Exercise prompt:
Repeat exactly, and only, the lines from the one holding "any value, the SDK names five of them. *)" through the last line of the records below.

BEGIN Data to process

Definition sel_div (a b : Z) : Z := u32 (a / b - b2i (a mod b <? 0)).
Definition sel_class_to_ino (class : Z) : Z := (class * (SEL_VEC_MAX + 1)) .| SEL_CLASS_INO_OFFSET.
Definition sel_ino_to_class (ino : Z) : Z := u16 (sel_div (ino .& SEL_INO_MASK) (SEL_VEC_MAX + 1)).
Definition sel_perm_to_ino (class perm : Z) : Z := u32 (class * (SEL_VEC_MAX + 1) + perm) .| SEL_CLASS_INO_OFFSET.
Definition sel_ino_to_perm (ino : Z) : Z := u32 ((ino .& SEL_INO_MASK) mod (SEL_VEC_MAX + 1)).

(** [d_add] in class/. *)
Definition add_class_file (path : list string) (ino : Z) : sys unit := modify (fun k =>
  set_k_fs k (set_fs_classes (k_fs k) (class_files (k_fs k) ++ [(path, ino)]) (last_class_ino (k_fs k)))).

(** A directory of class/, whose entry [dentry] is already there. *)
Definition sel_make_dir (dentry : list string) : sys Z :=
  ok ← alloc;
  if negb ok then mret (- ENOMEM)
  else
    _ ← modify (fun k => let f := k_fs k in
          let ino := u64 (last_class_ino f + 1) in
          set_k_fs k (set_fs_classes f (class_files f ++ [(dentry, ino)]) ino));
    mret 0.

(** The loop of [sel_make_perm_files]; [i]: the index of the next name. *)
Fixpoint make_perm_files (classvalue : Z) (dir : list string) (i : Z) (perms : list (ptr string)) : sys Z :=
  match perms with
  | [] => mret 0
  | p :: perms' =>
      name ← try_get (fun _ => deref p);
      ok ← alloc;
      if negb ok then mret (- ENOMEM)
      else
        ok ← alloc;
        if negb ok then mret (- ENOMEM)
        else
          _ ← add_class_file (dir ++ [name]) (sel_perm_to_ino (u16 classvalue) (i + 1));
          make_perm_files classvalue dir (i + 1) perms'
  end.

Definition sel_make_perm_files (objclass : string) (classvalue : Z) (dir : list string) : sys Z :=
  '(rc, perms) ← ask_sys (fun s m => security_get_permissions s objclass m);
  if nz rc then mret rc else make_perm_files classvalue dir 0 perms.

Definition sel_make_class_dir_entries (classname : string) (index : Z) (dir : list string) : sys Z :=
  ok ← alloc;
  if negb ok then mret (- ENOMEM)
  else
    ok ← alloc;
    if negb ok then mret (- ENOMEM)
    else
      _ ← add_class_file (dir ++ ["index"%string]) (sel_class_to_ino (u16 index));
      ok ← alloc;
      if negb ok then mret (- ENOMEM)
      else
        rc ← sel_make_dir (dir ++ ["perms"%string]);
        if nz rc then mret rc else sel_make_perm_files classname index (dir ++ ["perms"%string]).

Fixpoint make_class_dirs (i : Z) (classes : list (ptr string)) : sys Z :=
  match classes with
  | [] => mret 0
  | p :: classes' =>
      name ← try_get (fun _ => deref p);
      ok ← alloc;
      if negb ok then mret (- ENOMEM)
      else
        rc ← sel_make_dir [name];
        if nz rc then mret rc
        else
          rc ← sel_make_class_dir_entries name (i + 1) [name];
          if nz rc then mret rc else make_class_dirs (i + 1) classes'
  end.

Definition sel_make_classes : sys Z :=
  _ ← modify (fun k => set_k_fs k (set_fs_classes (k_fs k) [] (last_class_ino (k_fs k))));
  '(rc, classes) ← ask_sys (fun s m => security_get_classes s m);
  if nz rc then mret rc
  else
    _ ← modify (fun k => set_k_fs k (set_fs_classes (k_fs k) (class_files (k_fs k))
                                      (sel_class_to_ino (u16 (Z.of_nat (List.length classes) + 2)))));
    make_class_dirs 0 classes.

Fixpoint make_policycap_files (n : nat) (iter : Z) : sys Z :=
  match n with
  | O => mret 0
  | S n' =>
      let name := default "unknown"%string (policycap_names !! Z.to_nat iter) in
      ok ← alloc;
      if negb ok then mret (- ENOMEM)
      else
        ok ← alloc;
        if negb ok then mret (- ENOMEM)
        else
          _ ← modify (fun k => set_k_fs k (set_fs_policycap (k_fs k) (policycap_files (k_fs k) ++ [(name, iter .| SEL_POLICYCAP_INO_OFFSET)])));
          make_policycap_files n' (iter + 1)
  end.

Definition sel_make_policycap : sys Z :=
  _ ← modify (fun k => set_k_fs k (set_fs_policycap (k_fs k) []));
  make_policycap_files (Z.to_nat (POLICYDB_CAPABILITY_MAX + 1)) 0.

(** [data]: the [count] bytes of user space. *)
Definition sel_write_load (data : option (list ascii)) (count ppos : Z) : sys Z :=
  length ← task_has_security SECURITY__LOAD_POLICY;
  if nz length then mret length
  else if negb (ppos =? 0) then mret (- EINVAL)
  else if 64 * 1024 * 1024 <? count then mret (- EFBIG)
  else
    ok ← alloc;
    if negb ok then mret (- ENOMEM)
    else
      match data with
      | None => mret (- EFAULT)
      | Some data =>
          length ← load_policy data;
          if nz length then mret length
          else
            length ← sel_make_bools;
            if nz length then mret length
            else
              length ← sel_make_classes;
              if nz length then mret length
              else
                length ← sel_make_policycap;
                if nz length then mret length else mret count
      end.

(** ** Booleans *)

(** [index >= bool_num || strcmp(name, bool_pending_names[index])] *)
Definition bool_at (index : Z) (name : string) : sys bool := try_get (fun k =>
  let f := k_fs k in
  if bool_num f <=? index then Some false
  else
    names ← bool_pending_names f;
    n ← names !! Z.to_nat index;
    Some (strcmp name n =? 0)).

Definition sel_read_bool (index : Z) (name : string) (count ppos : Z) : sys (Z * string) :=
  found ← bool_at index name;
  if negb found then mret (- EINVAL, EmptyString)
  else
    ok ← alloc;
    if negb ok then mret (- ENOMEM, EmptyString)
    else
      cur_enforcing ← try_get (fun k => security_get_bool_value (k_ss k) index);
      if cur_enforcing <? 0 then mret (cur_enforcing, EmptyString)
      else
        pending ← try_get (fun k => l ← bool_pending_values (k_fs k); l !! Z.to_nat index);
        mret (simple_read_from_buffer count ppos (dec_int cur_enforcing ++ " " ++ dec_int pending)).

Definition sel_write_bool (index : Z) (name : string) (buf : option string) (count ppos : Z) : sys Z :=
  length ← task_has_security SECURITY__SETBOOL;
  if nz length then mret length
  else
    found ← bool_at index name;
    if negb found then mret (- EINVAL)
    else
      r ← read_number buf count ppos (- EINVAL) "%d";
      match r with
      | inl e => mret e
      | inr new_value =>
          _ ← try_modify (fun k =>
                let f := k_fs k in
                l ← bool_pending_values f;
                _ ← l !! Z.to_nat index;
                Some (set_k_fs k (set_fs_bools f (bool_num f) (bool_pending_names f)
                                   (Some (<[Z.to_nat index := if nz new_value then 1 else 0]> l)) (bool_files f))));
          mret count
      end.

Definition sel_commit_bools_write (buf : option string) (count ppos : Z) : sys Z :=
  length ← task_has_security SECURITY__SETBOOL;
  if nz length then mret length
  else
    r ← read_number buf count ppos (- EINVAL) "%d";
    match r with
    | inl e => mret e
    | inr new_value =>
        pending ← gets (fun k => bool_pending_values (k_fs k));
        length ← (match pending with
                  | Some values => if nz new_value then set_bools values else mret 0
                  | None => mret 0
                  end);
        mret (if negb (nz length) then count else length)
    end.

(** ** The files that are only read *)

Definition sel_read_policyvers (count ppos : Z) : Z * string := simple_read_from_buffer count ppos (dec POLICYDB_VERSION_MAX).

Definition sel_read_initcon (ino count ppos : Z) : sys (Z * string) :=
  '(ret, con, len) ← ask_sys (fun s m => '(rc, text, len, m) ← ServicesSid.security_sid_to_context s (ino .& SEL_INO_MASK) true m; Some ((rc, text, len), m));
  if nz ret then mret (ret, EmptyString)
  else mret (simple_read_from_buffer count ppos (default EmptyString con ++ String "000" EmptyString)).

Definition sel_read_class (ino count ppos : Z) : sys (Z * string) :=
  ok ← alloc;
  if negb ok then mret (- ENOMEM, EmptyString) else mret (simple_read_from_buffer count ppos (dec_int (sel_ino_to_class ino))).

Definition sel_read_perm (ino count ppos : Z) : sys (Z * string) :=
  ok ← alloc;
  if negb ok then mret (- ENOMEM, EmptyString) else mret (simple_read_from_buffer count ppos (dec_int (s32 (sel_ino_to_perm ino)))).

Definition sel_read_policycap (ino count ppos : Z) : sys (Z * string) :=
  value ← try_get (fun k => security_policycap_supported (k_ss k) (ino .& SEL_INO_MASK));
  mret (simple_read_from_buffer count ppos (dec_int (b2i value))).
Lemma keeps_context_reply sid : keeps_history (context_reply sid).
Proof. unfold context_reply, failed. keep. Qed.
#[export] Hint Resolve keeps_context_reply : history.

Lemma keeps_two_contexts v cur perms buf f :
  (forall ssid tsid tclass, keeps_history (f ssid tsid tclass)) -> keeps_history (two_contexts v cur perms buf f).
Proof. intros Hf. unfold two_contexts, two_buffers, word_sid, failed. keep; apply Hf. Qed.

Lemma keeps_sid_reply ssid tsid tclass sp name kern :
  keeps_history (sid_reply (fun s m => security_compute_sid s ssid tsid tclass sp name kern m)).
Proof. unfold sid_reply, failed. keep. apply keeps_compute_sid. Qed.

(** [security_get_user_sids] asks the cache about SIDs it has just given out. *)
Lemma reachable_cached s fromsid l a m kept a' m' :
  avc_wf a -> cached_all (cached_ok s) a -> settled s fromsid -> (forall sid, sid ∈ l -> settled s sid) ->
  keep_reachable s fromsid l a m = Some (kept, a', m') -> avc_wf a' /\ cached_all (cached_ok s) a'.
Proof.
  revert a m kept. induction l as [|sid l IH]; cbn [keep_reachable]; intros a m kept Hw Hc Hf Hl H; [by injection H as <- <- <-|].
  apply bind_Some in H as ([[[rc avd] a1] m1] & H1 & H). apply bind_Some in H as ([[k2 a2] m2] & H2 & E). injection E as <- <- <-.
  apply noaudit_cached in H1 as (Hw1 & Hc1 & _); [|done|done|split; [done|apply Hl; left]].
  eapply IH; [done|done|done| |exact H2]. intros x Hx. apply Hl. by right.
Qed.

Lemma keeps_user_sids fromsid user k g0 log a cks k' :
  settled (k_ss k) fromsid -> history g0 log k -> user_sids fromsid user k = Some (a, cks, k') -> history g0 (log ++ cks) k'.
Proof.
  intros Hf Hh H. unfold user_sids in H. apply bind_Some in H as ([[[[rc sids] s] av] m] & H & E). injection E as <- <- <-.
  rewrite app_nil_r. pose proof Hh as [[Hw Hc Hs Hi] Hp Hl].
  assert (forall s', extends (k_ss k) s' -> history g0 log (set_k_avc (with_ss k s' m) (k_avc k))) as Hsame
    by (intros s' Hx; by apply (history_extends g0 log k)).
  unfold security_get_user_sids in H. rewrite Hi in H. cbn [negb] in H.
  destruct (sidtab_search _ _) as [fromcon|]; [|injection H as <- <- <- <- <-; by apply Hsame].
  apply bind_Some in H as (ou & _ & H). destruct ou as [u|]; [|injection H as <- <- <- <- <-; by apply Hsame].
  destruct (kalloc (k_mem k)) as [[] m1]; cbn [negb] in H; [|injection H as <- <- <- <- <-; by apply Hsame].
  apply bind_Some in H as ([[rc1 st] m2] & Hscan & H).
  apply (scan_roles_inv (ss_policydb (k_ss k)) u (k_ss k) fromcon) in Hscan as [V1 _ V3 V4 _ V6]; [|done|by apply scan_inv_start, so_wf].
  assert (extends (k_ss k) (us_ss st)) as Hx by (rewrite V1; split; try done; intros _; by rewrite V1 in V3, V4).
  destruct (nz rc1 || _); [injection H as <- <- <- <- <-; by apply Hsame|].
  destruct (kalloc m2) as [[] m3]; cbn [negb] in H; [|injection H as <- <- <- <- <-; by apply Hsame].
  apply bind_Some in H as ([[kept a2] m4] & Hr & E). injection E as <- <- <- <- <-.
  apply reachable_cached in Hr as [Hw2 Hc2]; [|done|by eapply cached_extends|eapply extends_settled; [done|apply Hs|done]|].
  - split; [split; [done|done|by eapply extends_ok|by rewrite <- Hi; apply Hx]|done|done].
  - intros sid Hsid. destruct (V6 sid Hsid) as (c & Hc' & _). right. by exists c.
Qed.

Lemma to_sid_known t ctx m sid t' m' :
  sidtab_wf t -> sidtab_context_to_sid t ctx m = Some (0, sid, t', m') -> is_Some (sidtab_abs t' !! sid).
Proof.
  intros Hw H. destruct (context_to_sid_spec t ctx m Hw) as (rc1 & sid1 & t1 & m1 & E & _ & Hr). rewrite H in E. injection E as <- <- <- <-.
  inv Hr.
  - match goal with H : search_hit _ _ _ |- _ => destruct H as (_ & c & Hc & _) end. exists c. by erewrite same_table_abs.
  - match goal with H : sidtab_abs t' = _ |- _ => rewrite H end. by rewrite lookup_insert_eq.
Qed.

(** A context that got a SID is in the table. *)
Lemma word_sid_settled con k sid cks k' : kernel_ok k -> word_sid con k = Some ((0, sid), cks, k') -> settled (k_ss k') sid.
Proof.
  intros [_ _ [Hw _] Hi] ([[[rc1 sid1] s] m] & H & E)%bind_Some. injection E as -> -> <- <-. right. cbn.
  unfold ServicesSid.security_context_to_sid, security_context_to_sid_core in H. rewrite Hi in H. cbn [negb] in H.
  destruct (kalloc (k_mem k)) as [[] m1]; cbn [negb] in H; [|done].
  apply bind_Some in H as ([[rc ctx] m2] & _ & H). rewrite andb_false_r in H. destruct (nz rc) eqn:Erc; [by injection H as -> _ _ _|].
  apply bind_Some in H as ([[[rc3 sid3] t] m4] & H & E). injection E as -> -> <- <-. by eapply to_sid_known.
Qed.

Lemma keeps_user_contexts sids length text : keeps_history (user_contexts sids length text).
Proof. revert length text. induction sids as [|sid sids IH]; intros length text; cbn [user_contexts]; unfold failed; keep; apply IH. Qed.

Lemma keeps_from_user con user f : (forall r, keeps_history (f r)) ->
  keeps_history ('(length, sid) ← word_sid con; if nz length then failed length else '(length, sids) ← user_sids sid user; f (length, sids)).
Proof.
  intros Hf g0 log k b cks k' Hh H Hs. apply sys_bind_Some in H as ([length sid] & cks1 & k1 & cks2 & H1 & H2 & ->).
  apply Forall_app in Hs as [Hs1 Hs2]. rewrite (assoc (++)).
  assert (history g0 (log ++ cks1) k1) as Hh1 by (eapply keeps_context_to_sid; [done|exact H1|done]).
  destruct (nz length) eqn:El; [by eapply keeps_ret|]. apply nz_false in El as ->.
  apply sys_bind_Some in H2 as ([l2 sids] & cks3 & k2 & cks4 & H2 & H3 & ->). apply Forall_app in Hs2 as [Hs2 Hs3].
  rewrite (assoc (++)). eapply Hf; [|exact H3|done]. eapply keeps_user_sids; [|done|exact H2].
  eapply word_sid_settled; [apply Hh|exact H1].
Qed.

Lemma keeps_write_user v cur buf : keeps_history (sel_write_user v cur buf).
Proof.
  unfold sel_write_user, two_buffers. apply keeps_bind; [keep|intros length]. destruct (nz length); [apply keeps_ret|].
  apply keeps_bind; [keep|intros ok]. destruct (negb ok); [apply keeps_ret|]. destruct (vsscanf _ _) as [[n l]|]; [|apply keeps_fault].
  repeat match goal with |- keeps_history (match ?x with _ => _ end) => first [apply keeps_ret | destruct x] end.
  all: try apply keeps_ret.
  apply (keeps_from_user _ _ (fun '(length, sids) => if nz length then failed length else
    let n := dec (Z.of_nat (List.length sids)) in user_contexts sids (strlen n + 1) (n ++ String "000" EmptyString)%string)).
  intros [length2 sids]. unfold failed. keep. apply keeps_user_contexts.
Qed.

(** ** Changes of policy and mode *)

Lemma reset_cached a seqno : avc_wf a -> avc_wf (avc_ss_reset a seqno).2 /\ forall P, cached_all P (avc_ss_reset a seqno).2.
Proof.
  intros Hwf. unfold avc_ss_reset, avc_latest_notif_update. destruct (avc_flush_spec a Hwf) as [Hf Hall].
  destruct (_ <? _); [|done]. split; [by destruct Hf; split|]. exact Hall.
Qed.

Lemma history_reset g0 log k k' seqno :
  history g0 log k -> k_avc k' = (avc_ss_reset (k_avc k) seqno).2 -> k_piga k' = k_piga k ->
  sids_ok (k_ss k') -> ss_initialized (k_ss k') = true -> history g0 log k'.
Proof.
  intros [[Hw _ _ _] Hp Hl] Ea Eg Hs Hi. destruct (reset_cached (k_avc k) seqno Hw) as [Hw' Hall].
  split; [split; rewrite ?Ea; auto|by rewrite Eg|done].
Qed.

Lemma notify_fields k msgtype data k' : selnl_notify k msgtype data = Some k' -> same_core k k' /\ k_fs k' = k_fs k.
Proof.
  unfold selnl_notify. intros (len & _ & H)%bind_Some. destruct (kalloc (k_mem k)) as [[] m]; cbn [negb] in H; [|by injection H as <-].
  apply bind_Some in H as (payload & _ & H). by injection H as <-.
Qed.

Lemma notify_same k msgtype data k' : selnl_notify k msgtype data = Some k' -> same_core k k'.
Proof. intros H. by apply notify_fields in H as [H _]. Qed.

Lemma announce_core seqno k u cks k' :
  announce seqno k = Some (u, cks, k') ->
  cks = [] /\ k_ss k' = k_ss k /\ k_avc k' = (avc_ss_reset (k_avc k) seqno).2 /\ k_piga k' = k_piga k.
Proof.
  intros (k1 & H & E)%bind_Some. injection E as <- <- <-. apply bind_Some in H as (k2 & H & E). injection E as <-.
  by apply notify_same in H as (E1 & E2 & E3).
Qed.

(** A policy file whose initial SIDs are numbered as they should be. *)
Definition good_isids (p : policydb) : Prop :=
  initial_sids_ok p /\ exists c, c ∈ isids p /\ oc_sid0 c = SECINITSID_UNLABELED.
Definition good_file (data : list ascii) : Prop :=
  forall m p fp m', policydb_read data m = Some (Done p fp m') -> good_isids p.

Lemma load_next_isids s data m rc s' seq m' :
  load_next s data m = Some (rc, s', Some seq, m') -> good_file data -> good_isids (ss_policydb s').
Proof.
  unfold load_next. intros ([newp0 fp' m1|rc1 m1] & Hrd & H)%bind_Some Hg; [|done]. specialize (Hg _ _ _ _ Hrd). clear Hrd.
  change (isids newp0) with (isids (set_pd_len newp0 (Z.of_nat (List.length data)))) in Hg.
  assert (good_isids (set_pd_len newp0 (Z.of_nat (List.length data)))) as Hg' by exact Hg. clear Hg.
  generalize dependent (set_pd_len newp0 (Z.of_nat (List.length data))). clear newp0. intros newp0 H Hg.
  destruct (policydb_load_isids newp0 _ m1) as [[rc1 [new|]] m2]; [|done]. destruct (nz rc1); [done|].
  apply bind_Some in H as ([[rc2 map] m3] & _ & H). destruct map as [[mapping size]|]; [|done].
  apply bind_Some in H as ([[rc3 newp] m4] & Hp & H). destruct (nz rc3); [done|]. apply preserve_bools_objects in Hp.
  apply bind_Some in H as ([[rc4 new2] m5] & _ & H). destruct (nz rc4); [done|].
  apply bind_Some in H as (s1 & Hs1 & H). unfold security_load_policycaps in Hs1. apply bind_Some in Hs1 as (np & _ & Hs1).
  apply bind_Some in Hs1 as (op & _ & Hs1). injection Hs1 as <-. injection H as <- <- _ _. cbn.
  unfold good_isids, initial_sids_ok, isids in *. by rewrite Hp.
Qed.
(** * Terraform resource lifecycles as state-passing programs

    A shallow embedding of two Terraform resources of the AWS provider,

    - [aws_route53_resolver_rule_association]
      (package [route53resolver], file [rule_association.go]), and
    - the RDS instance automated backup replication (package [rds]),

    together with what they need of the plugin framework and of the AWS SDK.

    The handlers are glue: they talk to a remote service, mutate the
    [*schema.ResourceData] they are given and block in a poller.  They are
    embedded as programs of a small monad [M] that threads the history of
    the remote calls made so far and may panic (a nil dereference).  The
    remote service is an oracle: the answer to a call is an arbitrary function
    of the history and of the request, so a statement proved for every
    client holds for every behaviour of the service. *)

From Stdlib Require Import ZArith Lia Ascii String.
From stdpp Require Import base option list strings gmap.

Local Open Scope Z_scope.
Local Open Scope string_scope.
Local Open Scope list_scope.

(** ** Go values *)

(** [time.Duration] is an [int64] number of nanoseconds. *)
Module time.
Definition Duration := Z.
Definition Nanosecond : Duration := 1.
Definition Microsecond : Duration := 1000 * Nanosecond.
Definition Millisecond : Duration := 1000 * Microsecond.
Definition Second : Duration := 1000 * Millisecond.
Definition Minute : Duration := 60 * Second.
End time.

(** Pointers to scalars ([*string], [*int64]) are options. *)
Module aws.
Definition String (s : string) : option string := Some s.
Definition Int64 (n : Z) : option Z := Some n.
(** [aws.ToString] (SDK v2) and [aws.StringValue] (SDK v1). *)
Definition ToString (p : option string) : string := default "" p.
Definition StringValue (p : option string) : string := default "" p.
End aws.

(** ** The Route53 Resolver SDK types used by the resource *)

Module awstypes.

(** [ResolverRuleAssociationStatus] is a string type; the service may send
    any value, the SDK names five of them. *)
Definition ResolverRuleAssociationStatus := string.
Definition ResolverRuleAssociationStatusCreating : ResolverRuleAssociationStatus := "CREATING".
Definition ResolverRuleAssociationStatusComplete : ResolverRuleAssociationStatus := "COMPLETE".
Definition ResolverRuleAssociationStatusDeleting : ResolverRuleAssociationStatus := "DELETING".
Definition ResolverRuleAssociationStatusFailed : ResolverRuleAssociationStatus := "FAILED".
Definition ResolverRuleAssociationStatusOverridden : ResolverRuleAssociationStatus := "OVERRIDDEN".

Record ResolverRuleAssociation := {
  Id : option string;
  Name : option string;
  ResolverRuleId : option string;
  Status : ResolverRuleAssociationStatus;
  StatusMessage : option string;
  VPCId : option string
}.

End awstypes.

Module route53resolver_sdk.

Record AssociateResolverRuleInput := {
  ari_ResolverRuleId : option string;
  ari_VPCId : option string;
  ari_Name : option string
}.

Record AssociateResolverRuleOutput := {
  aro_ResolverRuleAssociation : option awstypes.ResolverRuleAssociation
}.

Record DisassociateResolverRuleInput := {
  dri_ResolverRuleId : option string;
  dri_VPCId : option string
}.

END Data to process

Task response:
    any value, the SDK names five of them. *)
Definition ResolverRuleAssociationStatus := string.
Definition ResolverRuleAssociationStatusCreating : ResolverRuleAssociationStatus := "CREATING".
Definition ResolverRuleAssociationStatusComplete : ResolverRuleAssociationStatus := "COMPLETE".
Definition ResolverRuleAssociationStatusDeleting : ResolverRuleAssociationStatus := "DELETING".
Definition ResolverRuleAssociationStatusFailed : ResolverRuleAssociationStatus := "FAILED".
Definition ResolverRuleAssociationStatusOverridden : ResolverRuleAssociationStatus := "OVERRIDDEN".

Record ResolverRuleAssociation := {
  Id : option string;
  Name : option string;
  ResolverRuleId : option string;
  Status : ResolverRuleAssociationStatus;
  StatusMessage : option string;
  VPCId : option string
}.

End awstypes.

Module route53resolver_sdk.

Record AssociateResolverRuleInput := {
  ari_ResolverRuleId : option string;
  ari_VPCId : option string;
  ari_Name : option string
}.

Record AssociateResolverRuleOutput := {
  aro_ResolverRuleAssociation : option awstypes.ResolverRuleAssociation
}.

Record DisassociateResolverRuleInput := {
  dri_ResolverRuleId : option string;
  dri_VPCId : option string
}.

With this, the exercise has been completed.